--- THE DATA ---

(** What the browser's geolocation does: [navigator.geolocation] is missing,
    the success callback runs with coordinates, or the error callback runs
    (denial, failure or the 5 second timeout). *)
Inductive GeolocationAnswer : Set :=
| NoGeolocation
| Position (latitude longitude : float)
| PositionError.

Record Browser : Set := {
  GOOGLE_MAPS_KEY : option string;
  script : ScriptLoad;
  geolocation : GeolocationAnswer
}.

(** A promise that resolves or rejects with [new Error(message)]. *)
Inductive Outcome (A : Type) : Type :=
| Resolves (a : A)
| Rejects (message : string).
Arguments Resolves {A} a.
Arguments Rejects {A} message.

(** [location.state] of the router, as [maps.jsx] reads it. *)
Record LocationState : Set := { state_triageResult : option TriageResult }.

(** The pair of class names [getUrgencyColor] returns. *)
Record UrgencyColor : Set := { bg : string; ring : string }.

(** The panels of the screen: for each conditional block of the JSX, whether
    it is rendered and with what. *)
Record Screen : Set := {
  emergencyBanner : bool;
  urgencyColors : UrgencyColor;
  loadingPanel : bool;
  errorPanel : option string;
  resultsPanel : list ScoredPlace;
  directionsPanel : option (option string * RouteInfo)
}.

Inductive Rendered : Set :=
| NoTriagePrompt
| MapScreen (s : Screen).

(** ** The external services *)

Record TextSearchRequest : Set := {
  request_location : LatLng;
  request_radius : Z;
  request_query : string
}.

Record NearbySearchRequest : Set := {
  nearby_location : LatLng;
  nearby_radius : Z;
  nearby_type : string
}.

(** The places service. [getDetails] receives the position of the call among
    the lookups of one search and the place identifier, so that two lookups
    may answer differently. *)
Record PlacesService : Set := {
  textSearch : TextSearchRequest -> SearchResponse;
  nearbySearch : NearbySearchRequest -> SearchResponse;
  getDetails : nat -> string -> DetailsResponse
}.

Record DirectionsRequest : Set := {
  origin : LatLng;
  destination : LatLng
}.

Record DirectionsResponse : Set := {
  route_result : option DirectionsResult;
  route_status : DirectionsStatus
}.

(** ** The component *)

Module TriageMapRouter.
Import JS.
Local Open Scope float_scope.

(** [triageResult?.urgency] *)
Definition urgency_of (triageResult : option TriageResult) : option string :=
  match triageResult with
  | Some t => urgency t
  | None => None
  end.

(** [triageResult?.urgency === 'emergency'] *)
Definition is_emergency (triageResult : option TriageResult) : bool :=
  match urgency_of triageResult with
  | Some u => String.eqb u "emergency"
  | None => false
  end.

Definition getSearchRadius (triageResult : option TriageResult) : Z :=
  match urgency_of triageResult with
  | Some u =>
      if String.eqb u "emergency" then 20000%Z
      else if String.eqb u "urgent" then 15000%Z
      else 10000%Z
  | None => 10000%Z
  end.

Section Haversine.
Context {M : MathObject}.

Definition calculateDistance (lat1 lng1 lat2 lng2 : float) : float :=
  let R := 6371 in
  let dLat := (lat2 - lat1) * PI / 180 in
  let dLng := (lng2 - lng1) * PI / 180 in
  let a := Math_sin (dLat / 2) * Math_sin (dLat / 2) +
           Math_cos (lat1 * PI / 180) * Math_cos (lat2 * PI / 180) *
           Math_sin (dLng / 2) * Math_sin (dLng / 2) in
  let c := 2 * Math_atan2 (sqrt a) (sqrt (1 - a)) in
  R * c.
End Haversine.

---

Among the records, find every line holding the word "then" and copy it.

◆ **TASK SOLUTION**
      if String.eqb u "emergency" then 20000%Z
      else if String.eqb u "urgent" then 15000%Z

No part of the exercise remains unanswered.